(Records shown)

(** * Control input and trial evaluation of the CARLA driving client

    Shallow embedding of
    - [ReseachCode/manual_control_steeringwheel_Research_Base.py]
      (classes [DualControl] and [TrialManager]), and
    - [NSTICampCode/carlatest with time trial copy.py]
      (the trial counters of class [CarlaSimulator]).

    Number model.  Python floats are modelled without rounding: as real
    numbers where the code calls [math.tan] and [math.log10]
    ([DualControl]), and as rationals where it only adds, subtracts,
    divides and compares ([TrialManager], [CarlaSimulator]), which keeps
    those definitions executable.  Python ints are [Z].  Exceptions are
    explicit: every function that can raise returns a [Res]. *)

From Stdlib Require Import Reals Lra QArith ZArith List Bool Lia.
From stdpp Require Import gmap strings.
From Stdlib Require Import Qround.
From Stdlib Require Lqa.
From stdpp Require Import pretty.
Import ListNotations.

(** ** Python runtime pieces *)

Module Py.

Inductive Exc : Type :=
| KeyError
| IndexError
| ValueError
| TypeError.

Inductive Res (A : Type) : Type :=
| Ok (a : A)
| Raise (e : Exc).
Arguments Ok {A} a.
Arguments Raise {A} e.

Definition bind {A B : Type} (r : Res A) (k : A -> Res B) : Res B :=
  match r with
  | Ok a => k a
  | Raise e => Raise e
  end.

Definition is_ok {A : Type} (r : Res A) : bool :=
  match r with
  | Ok _ => true
  | Raise _ => false
  end.

(** [l[i]] on a Python list: a negative index counts from the end, and an
    index outside [-len(l), len(l))] raises [IndexError]. *)
Definition getitem {A : Type} (l : list A) (i : Z) : Res A :=
  let n := Z.of_nat (length l) in
  let j := if (i <? 0)%Z then (n + i)%Z else i in
  if ((0 <=? j) && (j <? n))%Z
  then match nth_error l (Z.to_nat j) with
       | Some a => Ok a
       | None => Raise IndexError
       end
  else Raise IndexError.

(** [d[k]] on a Python dict: a missing key raises [KeyError]. *)
Definition dict_getitem {V : Type} (d : gmap string V) (k : string) : Res V :=
  match d !! k with
  | Some v => Ok v
  | None => Raise KeyError
  end.

End Py.

Import Py.

Notation "'py' x <- c ; k" := (Py.bind c (fun x => k))
  (at level 10, x name, c at level 100, k at level 200).

(** ** [DualControl]: keyboard, wheel and transmission handling *)

Module DualControl.

Local Open Scope R_scope.

(** [carla.VehicleControl]. *)
Record VehicleControl : Type := mkControl {
  throttle : R;
  steer : R;
  brake : R;
  hand_brake : bool;
  reverse : bool;
  manual_gear_shift : bool;
  gear : Z
}.

(** A freshly constructed [carla.VehicleControl()]. *)
Definition VehicleControl_default : VehicleControl :=
  mkControl 0 0 0 false false false 0%Z.

Definition set_throttle (v : R) (c : VehicleControl) : VehicleControl :=
  mkControl v (steer c) (brake c) (hand_brake c) (reverse c)
            (manual_gear_shift c) (gear c).
Definition set_steer (v : R) (c : VehicleControl) : VehicleControl :=
  mkControl (throttle c) v (brake c) (hand_brake c) (reverse c)
            (manual_gear_shift c) (gear c).
Definition set_brake (v : R) (c : VehicleControl) : VehicleControl :=
  mkControl (throttle c) (steer c) v (hand_brake c) (reverse c)
            (manual_gear_shift c) (gear c).
Definition set_hand_brake (b : bool) (c : VehicleControl) : VehicleControl :=
  mkControl (throttle c) (steer c) (brake c) b (reverse c)
            (manual_gear_shift c) (gear c).
Definition set_reverse (b : bool) (c : VehicleControl) : VehicleControl :=
  mkControl (throttle c) (steer c) (brake c) (hand_brake c) b
            (manual_gear_shift c) (gear c).
Definition set_manual_gear_shift (b : bool) (c : VehicleControl)
  : VehicleControl :=
  mkControl (throttle c) (steer c) (brake c) (hand_brake c) (reverse c)
            b (gear c).
Definition set_gear (g : Z) (c : VehicleControl) : VehicleControl :=
  mkControl (throttle c) (steer c) (brake c) (hand_brake c) (reverse c)
            (manual_gear_shift c) g.

(** The three values [self.transmission_mode] ever holds. *)
Inductive TransmissionMode : Type :=
| automatic
| manual
| automatic_shifter.

(** Calls made on the [world] collaborator (HUD, camera, weather, player).
    They are recorded in order; none of them feeds back into the
    controller state. *)
Inductive WorldCall : Type :=
| restart
| hud_toggle_info
| hud_help_toggle
| camera_toggle_camera
| next_weather (rev : bool)
| camera_next_sensor
| camera_set_sensor (index : Z)
| camera_toggle_recording
| toggle_headlights
| hud_notification (text : string)
| player_set_autopilot (enabled : bool)
| player_toggle_high_beam
| player_apply_control (c : VehicleControl)
| set_vehicle_light_state (brake_light reverse_light : bool).

(** The controller object.  [axis_mapping] keeps the binding entries of the
    Python dict (control name to its ['joystick'] value, [None] when
    unbound); the scalar settings of that dict are read once by [__init__]
    into the three damping fields.  [key_mapping] maps a control name to
    the configured key name.  [world_calls] is the trace of calls made on
    [world] so far.  The model covers the case in which [self._control] is
    a [carla.VehicleControl]. *)
Record t : Type := mk {
  _autopilot_enabled : bool;
  _control : VehicleControl;
  _steer_cache : R;
  axis_mapping : gmap string (option Z);
  key_mapping : gmap string (option string);
  steering_damping : R;
  throttle_damping : R;
  brake_damping : R;
  transmission_mode : TransmissionMode;
  _shifter_mode : bool;
  _neutral_mode : bool;
  world_calls : list WorldCall
}.

Definition with_control (c : VehicleControl) (s : t) : t :=
  mk (_autopilot_enabled s) c (_steer_cache s) (axis_mapping s)
     (key_mapping s) (steering_damping s) (throttle_damping s)
     (brake_damping s) (transmission_mode s) (_shifter_mode s)
     (_neutral_mode s) (world_calls s).
Definition with_autopilot (b : bool) (s : t) : t :=
  mk b (_control s) (_steer_cache s) (axis_mapping s)
     (key_mapping s) (steering_damping s) (throttle_damping s)
     (brake_damping s) (transmission_mode s) (_shifter_mode s)
     (_neutral_mode s) (world_calls s).
Definition with_steer_cache (v : R) (s : t) : t :=
  mk (_autopilot_enabled s) (_control s) v (axis_mapping s)
     (key_mapping s) (steering_damping s) (throttle_damping s)
     (brake_damping s) (transmission_mode s) (_shifter_mode s)
     (_neutral_mode s) (world_calls s).
Definition with_transmission (m : TransmissionMode) (shifter neutral : bool)
  (s : t) : t :=
  mk (_autopilot_enabled s) (_control s) (_steer_cache s) (axis_mapping s)
     (key_mapping s) (steering_damping s) (throttle_damping s)
     (brake_damping s) m shifter neutral (world_calls s).
Definition with_neutral_mode (neutral : bool) (s : t) : t :=
  mk (_autopilot_enabled s) (_control s) (_steer_cache s) (axis_mapping s)
     (key_mapping s) (steering_damping s) (throttle_damping s)
     (brake_damping s) (transmission_mode s) (_shifter_mode s)
     neutral (world_calls s).
Definition call (w : WorldCall) (s : t) : t :=
  mk (_autopilot_enabled s) (_control s) (_steer_cache s) (axis_mapping s)
     (key_mapping s) (steering_damping s) (throttle_damping s)
     (brake_damping s) (transmission_mode s) (_shifter_mode s)
     (_neutral_mode s) (world_calls s ++ [w]).

(** [self._control.gear = 1 if self._control.reverse else -1] *)
Definition toggle_reverse_gear (s : t) : t :=
  with_control
    (set_gear (if reverse (_control s) then 1%Z else (-1)%Z) (_control s)) s.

(End Records shown)

Please reproduce the lines from the line with "Definition set_steer (v" to the line with "the configured key", both ends included, exactly as they appear above.

### Result of this exercise
Definition set_steer (v : R) (c : VehicleControl) : VehicleControl :=
  mkControl (throttle c) v (brake c) (hand_brake c) (reverse c)
            (manual_gear_shift c) (gear c).
Definition set_brake (v : R) (c : VehicleControl) : VehicleControl :=
  mkControl (throttle c) (steer c) v (hand_brake c) (reverse c)
            (manual_gear_shift c) (gear c).
Definition set_hand_brake (b : bool) (c : VehicleControl) : VehicleControl :=
  mkControl (throttle c) (steer c) (brake c) b (reverse c)
            (manual_gear_shift c) (gear c).
Definition set_reverse (b : bool) (c : VehicleControl) : VehicleControl :=
  mkControl (throttle c) (steer c) (brake c) (hand_brake c) b
            (manual_gear_shift c) (gear c).
Definition set_manual_gear_shift (b : bool) (c : VehicleControl)
  : VehicleControl :=
  mkControl (throttle c) (steer c) (brake c) (hand_brake c) (reverse c)
            b (gear c).
Definition set_gear (g : Z) (c : VehicleControl) : VehicleControl :=
  mkControl (throttle c) (steer c) (brake c) (hand_brake c) (reverse c)
            (manual_gear_shift c) g.

(** The three values [self.transmission_mode] ever holds. *)
Inductive TransmissionMode : Type :=
| automatic
| manual
| automatic_shifter.

(** Calls made on the [world] collaborator (HUD, camera, weather, player).
    They are recorded in order; none of them feeds back into the
    controller state. *)
Inductive WorldCall : Type :=
| restart
| hud_toggle_info
| hud_help_toggle
| camera_toggle_camera
| next_weather (rev : bool)
| camera_next_sensor
| camera_set_sensor (index : Z)
| camera_toggle_recording
| toggle_headlights
| hud_notification (text : string)
| player_set_autopilot (enabled : bool)
| player_toggle_high_beam
| player_apply_control (c : VehicleControl)
| set_vehicle_light_state (brake_light reverse_light : bool).

(** The controller object.  [axis_mapping] keeps the binding entries of the
    Python dict (control name to its ['joystick'] value, [None] when
    unbound); the scalar settings of that dict are read once by [__init__]
    into the three damping fields.  [key_mapping] maps a control name to
    the configured key name.  [world_calls] is the trace of calls made on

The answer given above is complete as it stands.